Note: if you’re specifically struggling with ADHD, it might help to read my full-length article on what it is and how it works here first!
1. Live your life so you never have to do much
This is probably the most impactful, most important, and most powerful of my ADHD productivity tips.
I swear that no other tip has ever had such an overwhelming impact on my life. It has truly changed my life tremendously.
I know that might sound like I’m trying to reel you in with sensational descriptions, but I am dead serious.
This life-changing advice came to me through James Clear’s amazing book Atomic Habits. I can recommend that book to anyone, and it’s honestly become the most important self-help book I’ve got on my shelf.
But here’s the thing: I hate taking time to clean, wash, or tidy up. I really hate it. As soon as ‘tidying up location X’ became an actual task on the list, I’d hate it.
Don’t get me wrong, I like having cleaned and tidied up, but I detest the process of doing it.
To fix this, you have to take a look at the kind of person you are and the kind of person you’d want to be.
In Atomic Habits, James describes how much impact the way you live your life can have on how you have to live your life. If that sounds strange, bear with me.
Don’t be someone who tidies up, be someone who doesn’t have to tidy up
That’s it. That’s all of it. That right there is the best advice I have.
If you’re like me, and you hate having to clean or tidy up, just make sure you don’t create anything you have to clean or tidy up. Instead of being a person who makes a mess, be someone who doesn’t make a mess.
Look to the future. What kind of person do you want to be? Someone who keeps creating a mess but cleans it up every time? Or someone who doesn’t even make a mess in the first place?
Because if you don’t make a mess, you’ll never have to tidy up ever again.
So how do you become someone who doesn’t make a mess?
The short answer is deceptively simple: do everything immediately. There’s only one ‘now’, and there’s a whole lot of ‘later’. Especially if you have trouble finding a cue to do something (one of my biggest pitfalls), there’s only one cue you need: now.
As soon as you tell yourself you’re doing it later, you’re forcing yourself to have to pick a moment later on to do the thing.

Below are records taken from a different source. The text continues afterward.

(* ===== verification/DriverSpec.v ===== *)
(** * The process

    From the command line to the services: the configuration that the flags give,
    the cleanup of a node driver, the construction and the start of the driver ([Main.run]), the endpoint its server
    listens at and the interceptor around every request. *)

From S2P Require Export Identity.
Local Open Scope go_scope.

Module DriverSpec.

(** ** The interceptor *)

Section interceptor.
Context {L : ApiLib}.

(** The interceptor of the gRPC server is transparent: whatever the handler
    does and however it ends, the request ends the same way with the same
    answer and the same effects; around them stand only a request identifier and
    the log, where the probes and capability queries leave nothing but their
    errors and every other request is logged without its secrets. *)
Theorem interceptor_transparent {Req Resp W} (stripReq : Req → string) (stripResp : Resp → string)
    method (handler : Req → go (Resp * err)) req (env : ∀ a : action, W → result a * W) w :
  (∀ w, (env NewUUID w).2 = w) → (∀ fmt args w, env (LogLine fmt args) w = (tt, w)) →
  let quiet := existsb (Str.Contains method)
    ["NodeGetCapabilities"; "NodeGetVolumeStats"; "ControllerGetCapabilities";
     "GetPluginInfo"; "GetPluginCapabilities"; "Probe"] in
  let id := (env NewUUID w).1 in
  let '(o, tr, w') := run env (handler req) w in
  run env (Server.logGRPC stripReq stripResp method handler req) w =
    (o,
     ev NewUUID id ::
     (if quiet then []
      else [ev (LogLine "Req %s: %s %s" [AStr id; AStr method; AStr (stripReq req)]) tt]) ++
     tr ++
     match o with
     | ORet (_, Some e) => [ev (LogLine "GRPC error: %v" [AErr e]) tt]
     | ORet (resp, None) =>
         if quiet then [] else [ev (LogLine "Resp %s: %s" [AStr id; AStr (stripResp resp)]) tt]
     | _ => []
     end, w').
Proof.
  intros Hid Hlog quiet id. unfold Server.logGRPC, Mounts.printlog. cbv zeta. fold quiet.
  destruct (run env (handler req) w) as [[o tr] w'] eqn:Hr.
  assert (env NewUUID w = (id, w)) as Henv.
  { unfold id. specialize (Hid w). destruct (env NewUUID w); simpl in *; by subst. }
  cbn [mbind prog_bind bind run]. rewrite Henv. cbn [mbind prog_bind bind run].
  destruct quiet; cbn [negb mbind prog_bind mret prog_ret bind run];
    rewrite ?Hlog; cbn [mbind prog_bind mret prog_ret bind run]; unfold mbind, prog_bind;
    rewrite run_bind, Hr; (destruct o as [[resp [e|]]|m|c]; simpl; rewrite ?Hlog, ?app_nil_r; done).
Qed.

End interceptor.

(** ** The endpoint *)

Section endpoint.
Context {L : ApiLib}.

Lemma lower_fixed (c d : Ascii.ascii) :
  Str.lower c = d → (Ascii.nat_of_ascii d < 97)%nat → c = d.
Proof.
  unfold Str.lower. intros <-.
  destruct ((65 <=? Ascii.nat_of_ascii c) && (Ascii.nat_of_ascii c <=? 90))%nat eqn:E; [|done].
  apply andb_true_iff in E as [E1 E2]. apply Nat.leb_le in E1, E2.
  rewrite Ascii.nat_ascii_embedding by lia. lia.
Qed.

Lemma str_app_assoc s t u : (s +:+ t) +:+ u = s +:+ (t +:+ u).
Proof. induction s as [|c s IH]; [done|]. exact (f_equal (String c) IH). Qed.

Lemma ToLower_app s t : Str.ToLower (s +:+ t) = Str.ToLower s +:+ Str.ToLower t.
Proof.
  induction s as [|c s IH]; [done|]. exact (f_equal (String (Str.lower c)) IH).
Qed.

(** A text whose lower-case form has a prefix [q] starts with a text whose
    lower-case form is [q]. *)
Lemma HasPrefix_ToLower s q :
  Str.HasPrefix (Str.ToLower s) q = true ↔ ∃ p t, s = p +:+ t ∧ Str.ToLower p = q.
Proof.
  split.
  - revert s. induction q as [|c q IH]; intros s H; [by exists "", s|].
    destruct s as [|d s]; [done|]. simpl in H. apply andb_true_iff in H as [Hc H].
    apply bool_decide_eq_true in Hc. destruct (IH s H) as (p & t & -> & Hp).
    exists (String d p), t. simpl. by rewrite Hc, Hp.
  - intros (p & t & -> & <-). rewrite ToLower_app.
    induction (Str.ToLower p) as [|c q IH]; simpl; [by destruct (Str.ToLower t)|].
    by rewrite bool_decide_eq_true_2, IH.
Qed.

Lemma ToLower_split p q1 q2 :
  Str.ToLower p = q1 +:+ q2 →
  ∃ p1 p2, p = p1 +:+ p2 ∧ Str.ToLower p1 = q1 ∧ Str.ToLower p2 = q2.
Proof.
  revert p. induction q1 as [|c q IH]; intros p H; [by exists "", p|].
  destruct p as [|d p]; [done|]. injection H as Hc H. destruct (IH p H) as (p1 & p2 & -> & <- & <-).
  exists (String d p1), p2. simpl. by rewrite Hc.
Qed.
(* ===== verification/HelperSpec.v ===== *)
(** * Configuration, filtered lists and collections

    The source a client loads its configuration from, the filtering list builders
    of the object packages, and the creation of a collection of claims. *)

From S2P Require Export Env VolumeConfig VolumeAttachment Volume KNode PersistentVolume.
Local Open Scope go_scope.

Module HelperSpec.

(** ** Configuration *)

Section config.
Context {L : ApiLib}.

(** C38: a client loads its configuration with exactly one call, from the
    first source that applies: the kubeconfig path it was given; the cluster, if
    it was told that it runs there; the two environment variables, if one of
    them holds more than blanks; else the cluster. Nothing but environment
    variables is read around that call, and its result is the client's. *)
Theorem config_precedence {W} (env : ∀ a : action, W → result a * W)
    (environ : string → option string) inCluster path w :
  (∀ k w, env (LookupEnv k) w = (environ k, w)) →
  let var k := Str.TrimSpace (default "" (environ k)) in
  let '(o, _, w') :=
    run env (KClient.GetConfig (Some (KClient.New (KClient.clientOpts inCluster path)))) w in
  let '(r, w1) :=
    if negb (bool_decide (path = "")) then env (BuildConfigFromFlags "" path) w
    else if inCluster then env InClusterConfig w
    else if bool_decide (var "OPENEBS_IO_K8S_MASTER" = "" ∧ var "OPENEBS_IO_KUBE_CONFIG" = "")
    then env InClusterConfig w
    else env (BuildConfigFromFlags (var "OPENEBS_IO_K8S_MASTER") (var "OPENEBS_IO_KUBE_CONFIG")) w in
  (o, w') = (ORet r, w1).
Proof.
  intros Henv var.
  set (step := if negb (bool_decide (path = "")) then _ else _).
  apply (wp_det env _ w (λ o w', let '(r, w1) := step in (o, w') = (ORet r, w1))).
  apply (KClient.wp_GetConfig_source (det env) environ).
  { intros k s Q. unfold det. by rewrite Henv. }
  apply wp_det. unfold step, KClient.configSource, KClient.trimmed, Env.KubeMaster, Env.KubeConfig.
  fold (var "OPENEBS_IO_K8S_MASTER"). fold (var "OPENEBS_IO_KUBE_CONFIG").
  rewrite bool_decide_and.
  destruct (bool_decide (path = "")), inCluster,
    (bool_decide (var "OPENEBS_IO_K8S_MASTER" = "")),
    (bool_decide (var "OPENEBS_IO_KUBE_CONFIG" = "")); cbn [negb orb andb run];
    (match goal with |- context [env ?a w] => by destruct (env a w) end).
Qed.
End config.

(** ** Filtered lists *)

Section lists.
Context {L : ApiLib}.

(** The selection of a list: the objects every predicate accepts. *)
Definition select {A} (preds : list (A → bool)) (l : list A) : list A :=
  filter (λ x, Forall (λ p, p x = true) preds) l.

Lemma select_all {A} (preds : list (A → bool)) (all : A → bool) l :
  (∀ x, all x = true ↔ Forall (λ p, p x = true) preds) →
  filter (λ x, all x = true) l = select preds l.
Proof. intros H. apply list_filter_iff. intros x. apply H. Qed.

(** The predicate lists of the packages: each one's [all] is a conjunction. *)
Ltac solve_all :=
  match goal with |- _ ↔ Forall _ ?l =>
    induction l as [|p l IH]; simpl; [by split|]; rewrite Forall_cons, <- IH;
    match goal with |- context [p ?c] => destruct (p c) end; simpl; naive_solver
  end.

Lemma cvc_all preds c : Cvc.all preds c = true ↔ Forall (λ p, p c = true) preds.
Proof. solve_all. Qed.
Lemma cv_all preds c : Cv.all preds c = true ↔ Forall (λ p, p c = true) preds.
Proof. solve_all. Qed.
Lemma node_all preds c : KNode.all preds c = true ↔ Forall (λ p, p c = true) preds.
Proof. solve_all. Qed.
Lemma cva_all preds c : Cva.all preds c = true ↔ Forall (λ p, p c = true) preds.
Proof. solve_all. Qed.

(** The label predicate of attachments accepts exactly the attachments
    whose labels include every pair asked for, whatever the order in which the
    pairs are visited; a nil attachment, or one without labels, has none. *)
Lemma HasLabels_spec kv (v : option CStorVolumeAttachment) :
  Cva.HasLabels kv v = true ↔
  kv ⊆ match v with Some o => default ∅ (om_Labels (cva_Meta o)) | None => ∅ end.
Proof.
  change (match v with Some o => default ∅ (om_Labels (cva_Meta o)) | None => ∅ end)
    with (Cva.labels_of v).
  unfold Cva.HasLabels. rewrite map_subseteq_spec.
  assert (∀ k x, Cva.hasLabel v k x = true ↔ Cva.labels_of v !! k = Some x) as Hl.
  { intros k x. unfold Cva.hasLabel. destruct (Cva.labels_of v !! k); [|naive_solver].
    rewrite bool_decide_eq_true. naive_solver. }
  apply (map_fold_weak_ind (λ b m, b = true ↔ ∀ k x, m !! k = Some x → Cva.labels_of v !! k = Some x)).
  - split; [|done]. intros _ k x. by rewrite lookup_empty.
  - intros k x m b Hk IH. rewrite andb_true_iff, IH, Hl. split.
    + intros [H1 H2] k' x' H. apply lookup_insert_Some in H as [[<- <-]|[_ H]]; eauto.
    + intros H. split; [|apply H, lookup_insert_eq]. intros k' x' H'.
      apply H. apply lookup_insert_Some. right. split; [congruence|done].
Qed.
(** C40: the filtering list builders of the volume configurations, volumes,
    attachments and nodes return exactly the objects of the API list that every
    predicate accepts, in their order and with their repetitions; without a
    predicate, the list itself. A list of attachments filtered by labels holds
    exactly those whose labels include every pair asked for. *)
Theorem filtered_lists :
  (∀ l preds, Cvc.ListOf (Cvc.WithFilter preds (Cvc.WithAPIList (Some l) Cvc.NewListBuilder))
     = select preds l) ∧
  (∀ l preds, Cv.ListOf (Cv.WithFilter preds (Cv.WithAPIList (Some l) Cv.NewListBuilder))
     = select preds l) ∧
  (∀ l preds, Cva.ListOf (Cva.WithFilter preds (Cva.ListBuilderFrom l))
     = select (map (λ p v, p (Some v)) preds) l) ∧
  (∀ l preds, KNode.ListOf (KNode.WithFilter preds (KNode.WithAPIList (Some l) KNode.NewListBuilder))
     = select preds l) ∧
  (∀ l kv, Cva.ListOf (Cva.WithFilter [Cva.HasLabels kv] (Cva.ListBuilderFrom l))
     = filter (λ v, kv ⊆ default ∅ (om_Labels (cva_Meta v))) l).
Proof.
  assert (∀ l preds, Cva.ListOf (Cva.WithFilter preds (Cva.ListBuilderFrom l))
     = select (map (λ p v, p (Some v)) preds) l) as Hcva.
  { intros l preds. unfold Cva.ListOf, Cva.WithFilter.
    replace (Cva.filters (Cva.ListBuilderFrom l) ++ preds) with preds by by destruct l.
    replace (Cva.items (Cva.ListBuilderFrom l)) with l by by destruct l.
    rewrite <- (select_all _ (λ v, Cva.all preds (Some v))).
    2:{ intros x. rewrite cva_all, Forall_map. done. }
    destruct preds; [by rewrite filter_all|apply (foldl_filter (λ v, Cva.all _ (Some v)))]. }
  split_and!; intros l preds.
  - unfold Cvc.ListOf, Cvc.WithFilter, Cvc.WithAPIList, Cvc.NewListBuilder. simpl.
    rewrite foldl_snoc. rewrite <- (select_all preds (Cvc.all preds)) by apply cvc_all.
    destruct preds; [by rewrite filter_all|apply foldl_filter].
  - unfold Cv.ListOf, Cv.WithFilter, Cv.WithAPIList, Cv.NewListBuilder. simpl.
    rewrite foldl_snoc. rewrite <- (select_all preds (Cv.all preds)) by apply cv_all.
    destruct preds; [by rewrite filter_all|apply foldl_filter].
  - apply Hcva.
  - unfold KNode.ListOf, KNode.WithFilter, KNode.WithAPIList, KNode.WithAPIObject, KNode.NewListBuilder.
    simpl. rewrite foldl_snoc. rewrite <- (select_all preds (KNode.all preds)) by apply node_all.
    destruct preds; simpl; [by rewrite filter_all|apply foldl_filter].
  - rewrite Hcva. apply list_filter_iff. intros v. simpl.
    by rewrite Forall_singleton, HasLabels_spec.
Qed.

End lists.

(** ** Collections of claims *)

Section claims.
Context {L : ApiLib} (h : Host) (ns : string) (items : list PersistentVolumeClaim).

(** The claims asked for so far with the server's answers, and whether a
    creation failed. *)
Record progress := Progress { made : list PersistentVolumeClaim;
  answers : list PersistentVolumeClaim; stopped : bool }.

Definition collects (s : progress) (a : action) : Prop :=
  match a with
  | PvcCreate _ ns' o => ns' = ns ∧ stopped s = false ∧ items !! length (made s) = Some o
  | a => kind_of a = KConfig
  end.

Definition collected (s : progress) (a : action) : result a → progress → Prop :=
  match a with
  | PvcCreate _ _ o => λ r s', match r with
      | (Some x, None) => s' = Progress (made s ++ [o]) (answers s ++ [x]) false
      | (_, Some _) => s' = Progress (made s) (answers s) true
      | (None, None) => False
      end
  | _ => λ _ s', s' = s
  end.

Definition collection : machine progress := {|
  guard := collects; next := λ s a r s', sane h a r ∧ collected s a r s'
|}.

Global Instance collection_config : ConfigFree h (mspec collection).
Proof.
  intros a s Q Ha HQ. split.
  - destruct a; first [discriminate Ha | done].
  - intros r s' [Hr Hs]. destruct a; first [discriminate Ha | (simpl in Hs; subst; by apply HQ)].
Qed.

(** The client of a namespace, before and after it has cached its clientset. *)
Definition cached (c : option kclientset) : Pvc.Kubeclient :=
  let k := Pvc.client ns in
  Pvc.MkKubeclient c (Pvc.namespace k) (Pvc.kubeConfigPath k) (Pvc.getClientset k)
    (Pvc.getClientsetForPath k) (Pvc.list_ k) (Pvc.get_ k) (Pvc.create_ k) (Pvc.update_ k)
    (Pvc.del_ k) (Pvc.delCollection_ k).

Lemma wp_pvcCreate {S} (spec : ∀ a, S → (result a → S → Prop) → Prop)
    `{!MonoSpec spec, !ConfigFree h spec} c o s Q :
  (∀ k e, broken h e → Q (ORet (k, (None, Some e))) s) →
  (∀ cs, spec (PvcCreate cs ns o) s (λ r s', Q (ORet (cached (Some cs), r)) s')) →
  wp spec (Pvc.Create (cached c) (Some o)) s Q.
Proof.
  intros H1 H2. unfold Pvc.Create, Pvc.getClientsetOrCached. destruct c as [c|].
  - wp_bind. wp_ret (cached (Some c), (Some c, None : err)). apply H2.
  - rewrite (eq_refl : Pvc.clientset_ (cached None) = None).
    change (Pvc.getClientsetForPathOrDirect (cached None)) with (KClient.Clientset (KClient.New [])).
    wp_bind. wp_bind. apply (wp_kGetClientset h spec). split.
    + intros c. cbn [then_]. wp_ret (cached (Some c), (Some c, None : err)). apply H2.
    + intros r e He. cbn [then_].
      wp_ret (cached None, (None : option kclientset, Some (Wrapf e "failed to get clientset" []))).
      apply H1. eauto using broken_wrap.
Qed.

Lemma wp_createLoop todo c done_ out :
  items = done_ ++ todo → length out = length done_ →
  wp (mspec collection) (Pvc.createLoop (cached c) todo out) (Progress done_ out false)
    (λ o s, match o with
            | ORet (_, (Some l, None)) => made s = items ∧ answers s = l ∧ length l = length items
            | ORet (_, (None, Some e)) =>
                (stopped s = true ∨ broken h e) ∧ ∃ o rest, items = made s ++ o :: rest
            | _ => False
            end).
Proof.
  revert c done_ out. induction todo as [|o todo IH]; intros c done_ out Hi Hl; cbn [Pvc.createLoop].
  - rewrite app_nil_r in Hi. by subst done_.
  - wp_bind. apply (wp_pvcCreate (mspec collection)).
    + intros k e He. cbn [then_]. split; eauto.
    + intros cs. split.
      * split_and!; [done|done|]. simpl. rewrite Hi. by rewrite list_lookup_middle.
      * intros [[x|] [e|]] s' [_ Hs]; cbn [then_]; simpl in Hs; try done; subst s';
          try (by split; eauto).
        wp_bind. wp_ret x. apply IH; [by rewrite <- (assoc_L (++))|]. rewrite !length_app. simpl. lia.
Qed.

(** A collection of claims is created in the order given and in the
    client's namespace, each claim once, up to the first failure. It is
    reported as created, with the server's answers in order, exactly when every
    claim was; an error means that a creation failed, and every claim before it,
    and none after it, was created, or that no clientset could be had. An empty
    collection is refused. *)
Theorem collection_created :
  ⟪ Progress [] [] false ⟫ Pvc.CreateCollection (Pvc.client ns) (Some items) under collection
  ⟪ λ o s, match o with
            | ORet (_, (Some l, None)) =>
                items ≠ [] ∧ made s = items ∧ answers s = l ∧ length l = length items
            | ORet (_, (None, Some e)) =>
                items = [] ∨
                (stopped s = true ∨ broken h e) ∧ ∃ o rest, items = made s ++ o :: rest
            | _ => False
            end ⟫.
Proof.
  unfold Pvc.CreateCollection. destruct items as [|o l] eqn:Hi; [by left|].
  rewrite <- Hi. change (Pvc.client ns) with (cached None).
  wp_mono; [|by apply wp_createLoop]. intros [[k [[x|] [e|]]]|m|c] s; simpl; try done.
  - intros (H1 & H2 & H3). split_and!; [congruence|done..].
  - by right.
Qed.
End claims.

(** ** Examples *)

Import Concrete.

(** A host on which one variable names the API server; it records its calls. *)
Definition environ1 (k : string) : option string :=
  if bool_decide (k = "OPENEBS_IO_K8S_MASTER") then Some " 10.0.0.1 " else None.
Definition env1 (a : action) (w : list action) : result a * list action :=
  match a return result a * list action with
  | LookupEnv k => (environ1 k, w)
  | a => (quiet a, w ++ [a])
  end.

Lemma config_precedence_witness :
  let '(o, _, w) := run env1 (KClient.GetConfig (Some (KClient.New (KClient.clientOpts false "")))) [] in
  (o, w) = (ORet (Some tt, None), [BuildConfigFromFlags "10.0.0.1" ""]).
Proof.
  exact (config_precedence env1 environ1 false "" [] (λ k w, eq_refl)).
Defined.

Example labels1 :
  Cva.HasLabels {[ "nodeID" := "n1" ]}
    (Some (cva_set_Meta (om_set_Labels (Some {[ "nodeID" := "n1"; "x" := "y" ]}) om_zero) cva_zero)) = true.
Proof. reflexivity. Qed.

End HelperSpec.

And in my experience, that often comes far later than I’d want to.
Tell yourself it’s truly now or never. There is no ‘later’. There is no ‘after’. You won’t be getting back to it if you don’t do it now. So you’re doing it now. End of story.
The practical application
If you unpack something, throw away the packaging immediately, before you get started with the thing you unpacked.
For example, if you finish the bag of chips, put it in the trash can immediately before sitting down to eat. The same goes for any trash you create while cooking.
If you’ve used something, and you’re done with it, put it away immediately. Don’t let anything be anywhere else than its proper place if it’s not in use.
For example, if you’re working on an arts project, it’s fine if your scissors stay on your desk while you’re at it. But if you just had to cut out a coupon, you shouldn’t leave your scissors on the desk, but put them back in their proper place straight away.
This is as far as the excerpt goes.